In a speech to the soldiers of the 1st Galician division, Heinrich Himmler stated:
"Your homeland has become so much more beautiful since you have lost – on our initiative, I must say – those residents who were so often a dirty blemish on Galicia's good name, namely the Jews ... I know that if I ordered you to liquidate the Poles ... I would be giving you permission to do what you are eager to do anyway."[43]
The reasoning for the division's creation sounded pretty clear and upfront. Their intentions weren't subtle.
The situation is not black and white, but the Nazis were not the only option available. Galicia was the site of two of the largest extermination ghettos, and the Galician unit was used to quell Slovakian resistance movements who were actually fighting for independent statehood instead of hypothetically via Nazi allegiance. It was pretty clear Germans were getting rid of the Jews and Poles. The Galicians wouldn't have even been allowed to be a division had the Nazis been winning the war.
Even if this guy signed up because he truly wanted his people to be independent from the Soviets and Poles and thought this was the only way to make it happen, it doesn't explain Ukraine starting a parade in 2010 for a Waffen-SS division created by the resident German governor that surrendered to allied forces in 1945.
I don't give Nazis quarter, and just because Ukraine was invaded by Russia, it doesn't mean that changes. If applauding the old guy was deeply embarassing (it was), a modern parade for a Nazi division while calling them not-Nazi should be too (it is). The Russian invasion of Ukraine, Russian nationalism, and Ukrainian nationalism all can and should be condemned.

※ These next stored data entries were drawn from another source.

(** * sow_bookmark_store: a bookmark store persisted in an AMPS SOW topic

    A shallow embedding of [sow_bookmark_store.py] (class
    [sow_bookmark_store]) and the properties of its recovery, lookup and
    discard paths.

    Conventions of the embedding.
    - A Python string is a [string]: the sequence of its characters, a
      character outside ASCII being held as its UTF-8 bytes.  The
      difference Python 2 makes between [str] and [unicode] is not
      modelled.
    - A call that can raise returns a [result]; a method that can touch the
      object or the AMPS client returns the new object and the new world
      next to its result, also when it raises.
    - [json.loads] and the AMPS client are libraries outside the
      repository.  [json_loads] follows CPython's decoder; the client is
      an interface ([AMPSClient]) with one instance, a server holding SOW
      topics keyed by [/clientName] and [/subId], as the module's
      documentation requires. *)

From Stdlib Require Import Ascii String NArith.
From stdpp Require Import base option strings countable gmap list.

(** ** Results and exceptions *)

Inductive AMPSException : Type :=
  | ClientError (name : string)
  | WithContext (message : string) (cause : AMPSException).

Inductive exn : Type :=
  | AMPS (e : AMPSException)
  | ValueError
  | TypeError
  | KeyError.

Inductive result (E A : Type) : Type :=
  | Ok (a : A)
  | Raise (e : E).
Arguments Ok {E A} a.
Arguments Raise {E A} e.

(** ** Python values read from JSON *)

(** What [json.loads] returns.  A number is kept as its text (Python reads
    an [int] or a [float]); an object keeps its members in the order of the
    text, and [obj_get] reads it as the [dict] Python builds. *)
#[warnings="-register-all"]
Inductive json : Type :=
  | JNull
  | JBool (b : bool)
  | JNum (lexeme : string)
  | JStr (s : string)
  | JArr (items : list json)
  | JObj (members : list (string * json)).

(** Keys of a Python [dict]: the hashable values [json.loads] can return.
    Python takes [1], [1.0] and [True] for one key; numbers are compared
    here by their text, so for records whose [subId] is a number or a
    boolean the map here can hold two entries where the [dict] holds one.
    The store only ever looks up strings, and a string key is equal to no
    other key: what is said of string keys holds of the [dict]. *)
Inductive pykey : Type :=
  | KNone
  | KBool (b : bool)
  | KNum (lexeme : string)
  | KStr (s : string).

Definition pykey_code (k : pykey) : unit + bool + string + string :=
  match k with
  | KNone => inl (inl (inl tt))
  | KBool b => inl (inl (inr b))
  | KNum n => inl (inr n)
  | KStr s => inr s
  end.

Definition pykey_decode (x : unit + bool + string + string) : pykey :=
  match x with
  | inl (inl (inl _)) => KNone
  | inl (inl (inr b)) => KBool b
  | inl (inr n) => KNum n
  | inr s => KStr s
  end.

#[global] Instance pykey_eq_dec : EqDecision pykey.
Proof. solve_decision. Defined.

#[global] Instance pykey_countable : Countable pykey.
Proof.
  apply (inj_countable' pykey_code pykey_decode).
  intros []; reflexivity.
Defined.

(** [hash(v)]: lists and dicts are unhashable. *)
Definition py_hashable (v : json) : option pykey :=
  match v with
  | JNull => Some KNone
  | JBool b => Some (KBool b)
  | JNum n => Some (KNum n)
  | JStr s => Some (KStr s)
  | JArr _ | JObj _ => None
  end.

(** ** Characters *)

Definition is_ws (c : ascii) : bool :=
  Ascii.eqb c " " || Ascii.eqb c "009" || Ascii.eqb c "010" || Ascii.eqb c "013".

Definition is_control (c : ascii) : bool := (N_of_ascii c <? 32)%N.

Definition is_digit (c : ascii) : bool :=
  (48 <=? N_of_ascii c)%N && (N_of_ascii c <=? 57)%N.

Definition hex_digit (c : ascii) : option N :=
  let n := N_of_ascii c in
  if ((48 <=? n) && (n <=? 57))%N then Some (n - 48)%N
  else if ((65 <=? n) && (n <=? 70))%N then Some (n - 55)%N
  else if ((97 <=? n) && (n <=? 102))%N then Some (n - 87)%N
  else None.

Definition hex4 (a b c d : ascii) : option N :=
  match hex_digit a, hex_digit b, hex_digit c, hex_digit d with
  | Some x, Some y, Some z, Some w => Some (((x * 16 + y) * 16 + z) * 16 + w)%N
  | _, _, _, _ => None
  end.

Definition byte (n : N) : ascii := ascii_of_N (n mod 256).

(** The UTF-8 bytes of the code point [u]; a lone surrogate takes the
    three-byte form. *)
Definition utf8 (u : N) : string :=
  if (u <? 128)%N then String (byte u) ""
  else if (u <? 2048)%N then
    String (byte (192 + u / 64)) (String (byte (128 + u mod 64)) "")
  else if (u <? 65536)%N then
    String (byte (224 + u / 4096))
      (String (byte (128 + (u / 64) mod 64)) (String (byte (128 + u mod 64)) ""))
  else
    String (byte (240 + u / 262144))
      (String (byte (128 + (u / 4096) mod 64))
         (String (byte (128 + (u / 64) mod 64)) (String (byte (128 + u mod 64)) ""))).

Definition is_high_surrogate (u : N) : bool := (55296 <=? u)%N && (u <=? 56319)%N.
Definition is_low_surrogate (u : N) : bool := (56320 <=? u)%N && (u <=? 57343)%N.
Definition join_surrogates (hi lo : N) : N :=
  (65536 + ((hi - 55296) * 1024 + (lo - 56320)))%N.

(** The one-character escapes of a JSON string. *)
Definition backslash (c : ascii) : option ascii :=
  if Ascii.eqb c "034" then Some "034"%char
  else if Ascii.eqb c "\" then Some "\"%char
  else if Ascii.eqb c "/" then Some "/"%char
  else if Ascii.eqb c "b" then Some "008"%char
  else if Ascii.eqb c "f" then Some "012"%char
  else if Ascii.eqb c "n" then Some "010"%char
  else if Ascii.eqb c "r" then Some "013"%char
  else if Ascii.eqb c "t" then Some "009"%char
  else None.

(** [lit s]: [s] with every backquote read as a double quote; the Python
    literals that hold double quotes are written this way. *)
Fixpoint lit (s : string) : string :=
  match s with
  | EmptyString => EmptyString
  | String c r => String (if Ascii.eqb c "`" then "034"%char else c) (lit r)
  end.

(** ** json.loads *)

(** [scanstring s]: [s] starts just after an opening quote; the decoded
    string and the text after the closing quote.  Strict mode: a raw
    control character is refused. *)
Fixpoint scanstring (s : string) : option (string * string) :=
  match s with
  | EmptyString => None
  | String c r =>
    if Ascii.eqb c "034" then Some (EmptyString, r)
    else if Ascii.eqb c "\" then
      match r with
      | EmptyString => None
      | String e r1 =>
        if Ascii.eqb e "u" then
          match r1 with
          | String h1 (String h2 (String h3 (String h4 r2))) =>
            match hex4 h1 h2 h3 h4 with
            | None => None
            | Some u =>
              let single :=
                match scanstring r2 with
                | Some (t, rest) => Some (utf8 u +:+ t, rest)
                | None => None
                end in
              if is_high_surrogate u then
                match r2 with
                | String b0 (String u0 (String g1 (String g2 (String g3 (String g4 r3))))) =>
                  if Ascii.eqb b0 "\" && Ascii.eqb u0 "u" then
                    match hex4 g1 g2 g3 g4 with
                    | None => None
                    | Some u2 =>
                      if is_low_surrogate u2 then
                        match scanstring r3 with
                        | Some (t, rest) => Some (utf8 (join_surrogates u u2) +:+ t, rest)
                        | None => None
                        end
                      else single
                    end
                  else single
                | _ => single
                end
              else single
            end
          | _ => None
          end
        else
          match backslash e with
          | None => None
          | Some ch =>
            match scanstring r1 with
            | Some (t, rest) => Some (String ch t, rest)
            | None => None
            end
          end
      end
    else if is_control c then None
    else
      match scanstring r with
      | Some (t, rest) => Some (String c t, rest)
      | None => None
      end
  end.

Group of Nazi-Germany fighters moved to Canada after WWII, amongst them this Ukrainian who fought on the side of the Germans.
I think this section is quite interesting and shows the reason for many Ukrainians to fight on the German side:
Dominique Arel, the chair of Ukrainian studies at the University of Ottawa, told Canada’s public broadcaster CBC that the division Hunka was part of had attracted thousands of Ukrainian volunteers, many joining with hopes they could achieve Ukrainian independence.
Only Germans from Germany were able to fight in the German army, Arel said, so non-German volunteers who believed in Nazi aims or sought to use Nazi power for their own ends were organised into SS divisions.
“We have the issue of symbolism here, the optics of serving in a military unit whose logo is that of arguably the greatest criminal organisation in the 20th century … so obviously the optics are not good.”
Not saying anything about this particular person, but the world is not black or white.
I suspect the Galicians just remembered Russian and Polish rule and decided the Nazis who were currently ruling were the better choice. Even though the Nazis would have turned on them later, Galicians were not considered Aryan.
Himmler had his view on the group
He had more than his view, he was instrumental in its creation and actively visited them.
The parade in 2010 is really… bad and strange. Makes me wonder who allowed it.
It's an annual parade, here is 2021, first time in Kyev Although I'm not sure if it's happened 2022 and this year.
Again, I am not saying joining the SS for other reasons than the extinction of jews is justified, but people take their opportunity when it arises in a direction they think is right.
I agree, but I also won't assume good intentions in volunteering to be a Nazi soldier.